Top 10 Oldest Languages In The World Still Widely In Use

Updated on

Early humans used to communicate with one another through gestures and primitive oral sounds. Over time, they began to communicate through texts and inscriptions, which later took the form of languages with structured sentences. The origin of the first ever language is debated because it might have existed long before the first evidences suggest. So, linguists concluded that the age of a language should be calculated based on its first appearances in texts and contemporary use. There are more than 6,000 around the world, each of which originated at some point in history. Here we take a look at the top 10 oldest languages that have survived the test of time and are still used widely.

Top 10 oldest languages still in use

This list doesn’t include undeciphered scripts, symbols, or inscriptions. It’s about the earliest known ones that humans in one part of the world or another continue to use to this day.

10- Arabic

The first evidence of Arabic dates back to 328 AD. Almost 17 centuries later, it is spoken by more than 400 million in large parts of Asia, Africa, and Europe. Arabic is the official language of Saudi Arabia, the UAE, Iran, Iraq, Syria, Lebanon, Egypt, Kuwait, Jordan, Oman, and many other countries. There are many different dialects and branches of Arabic. The modern text is derived from the Quran.

9- Basque

You have probably never heard of Basque, which is native to the Basque people in northern Spain and southwestern France. It is still spoken by more than a million people in the region. According to linguists, it is the oldest surviving language from the pre-Indo-European era. Basque is completely unrelated to the Romance languages such as French and Spanish. In fact, it doesn’t have common roots with any other in the world. There is no conclusive evidence showing its origin.

8- Chinese

The first written evidence of Chinese is from 1200 BC. The Old Chinese in its purest form has disappeared, but several dialects have evolved over time and are now spoken by more than 1.2 billion people in China, Taiwan, Singapore, and some parts of South East Asia. Two of the most popular dialects of Chinese are Mandarin and Cantonese. Today it’s the most popular language in the world.

7- Latin

Latin belongs to the Indo-European family. It first appeared in 7th century BC and its oldest form is known as Old Latin. But people today are familiar with what linguists call Classical Latin. It became prominent when the Roman Empire made it their formal language. All the Romance languages such as Spanish and French have emerged from Latin. Today it is the official language of the Vatican City and Poland. Latin is taught at several higher education institutions around the world.

6- Greek

The earliest known evidence of Greek is from 1450 BC. Over a thousand years ago, some of the world’s most respected scholars and philosophers used to communicate in Greek. Though it has evolved considerably from its ancient version, it is still spoken by nearly 13 million people in Greece, Cyprus, and Albania.
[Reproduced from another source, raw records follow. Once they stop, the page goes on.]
(** The parameters [sig] of [i] are distributed over fields, dependencies and
    special names: each has exactly one role. *)
Definition distributed (i : DepInfo) (sig : list (str * (param_ann * param_default)))
    (acc : DepParams * DepNames * list Dependant) : Prop :=
  let '(ps, ns, deps) := acc in
  (field_name <$> all_fields ps) ++ omap (dep_name ∘ info) deps
    ++ (filter (fun p => special_param i p = true) sig).*1 ≡ₚ sig.*1
  ∧ fields_placed ps
  ∧ (∀ x, x ∈ special_names ns -> x ∈ (filter (fun p => special_param i p = true) sig).*1)
  ∧ Forall (sub_placed i) deps
  ∧ (∀ f, f ∈ all_fields ps -> field_name f ∈ get_path_param_names (dep_path i) ->
     f ∈ path_params ps).

Lemma build_field_facts mp name fi is_path f :
  build_field mp name fi is_path = Ok f ->
  field_name f = name ∧ (is_path = true -> fi_class (field_info f) = PathI).
Proof.
  unfold build_field. intros H. inv_ok. simpl. split; [done|]. intros ->.
  inv_ok. by match goal with H : bool_decide _ = true |- _ => apply bool_decide_eq_true in H end.
Qed.

(** What [analyze_param] can return. *)
Lemma analyze_param_shape name an v is_path details :
  analyze_param pr name an v is_path = Ok details ->
  (is_Some (depends details) -> ∃ d c, depends details = Some d ∧ dependency d = Some c)
  ∧ (lenient_issubclass (type_annotation details) special_types = true -> field details = None)
  ∧ (∀ f, field details = Some f ->
     field_name f = name ∧ (is_path = true -> fi_class (field_info f) = PathI)).
Proof.
  unfold analyze_param. destruct (split_annotation an) as [a metas]. intros H. inv_ok.
  match goal with fd : option FieldInfo * option Depends, H : (let '(_, _) := ?x in _) = Ok details |- _ =>
    destruct x as [fi dep] end.
  assert (Hdep : ∀ dp : option Depends, is_Some (resolve_dependency pr a <$> dp) ->
    ∃ d c, resolve_dependency pr a <$> dp = Some d ∧ dependency d = Some c).
  { intros [d|] [? ?]; [|done]. simpl. exists (resolve_dependency pr a d).
    unfold resolve_dependency. destruct (dependency d) eqn:E; eauto. }
  destruct (lenient_issubclass a special_types) eqn:Es.
  { inv_ok. simpl. split_and!; auto. by intros. }
  destruct fi as [fi|], dep as [dep|]; simpl in *; inv_ok; simpl; rewrite ?Es; split_and!; auto;
    try done.
  all: first [exact (Hdep (Some dep)) | intros f' [= <-]; by eapply build_field_facts].
Qed.

(** The dependency a parameter declares, as its default value or in its
    annotation. *)
Definition declared_depends (an : param_ann) (v : param_default) : option Depends :=
  match v with
  | DDepends d => Some d
  | _ =>
      match specific_annotation (split_annotation an).2 with
      | Some (MDepends d) => Some d
      | _ => None
      end
  end.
It is also an official language of the European Union.

5- Lithuanian

Though most European languages belong to the Indo-European family, Lithuanian retains the characteristics of the much older languages of the Proto-Indo-European category, which existed around 3,500 BC. It is the official language of Lithuania and is recognized as a minority language in Poland. Lithuanian is spoken by roughly three million people in Lithuania and Poland.

4- Farsi/Persian

Persian emerged sometime around 500 BC, and its modern version is still spoken by more than 110 million people in Iran, Afghanistan, and Tajikistan. Though the language is almost the same with little variation, it is called Dari in Afghanistan and Tajiki in Tajikistan due to political reasons. Modern Persian came around 800 AC, and it has changed little since then. It means a Persian speaker today could easily read a text written in say 900 AC.

3- Sanskrit

Sanskrit has influenced many modern European languages. It has its roots in India and Nepal. More than 15,000 people still speak Sanskrit and it is one of India’s official languages. Many linguists believe it originated from Tamil. Sanskrit is often described as the “language of Gods.” The earliest evidence of its existence is from 200 BC, though some believe it has been in existence for more than 3000 years.

2- Tamil

Tamil is spoken by nearly 80 million people in southern India, Sri Lanka, and Singapore. Tamil belongs to the Dravidian family. Cave inscriptions and potsherds in Tamil Nadu date back to 300 BC, though many linguists believe Tamil has been in continuous use for more than 5,000 years, making it one of the longest surviving and oldest languages on the planet. It can be classified into Modern Tamil, Classical Tamil, and Colloquial Tamil – all three of which are popularly used today.

1- Hebrew

Hebrew originated around 1000 BC, but it is widely believed that the language has been used for almost 5000 years. Notably, Hebrew became almost defunct around 400 CE and remained a liturgical language for Jews for over a thousand years. But its popularity grew rapidly in the 19th and 20th century. Hebrew is the official language of Israel. Though the modern version is slightly different from the Biblical version, modern speakers can fully understand the Old Testament and other ancient texts. Modern Hebrew has also been influenced by the Yiddish language.

These are the oldest languages still in wide use. There are many others such as the Irish Gaelic that qualify to be in the list. According to linguists, the verbal language emerged when early humans began hunting in groups, creating the need for verbal communication.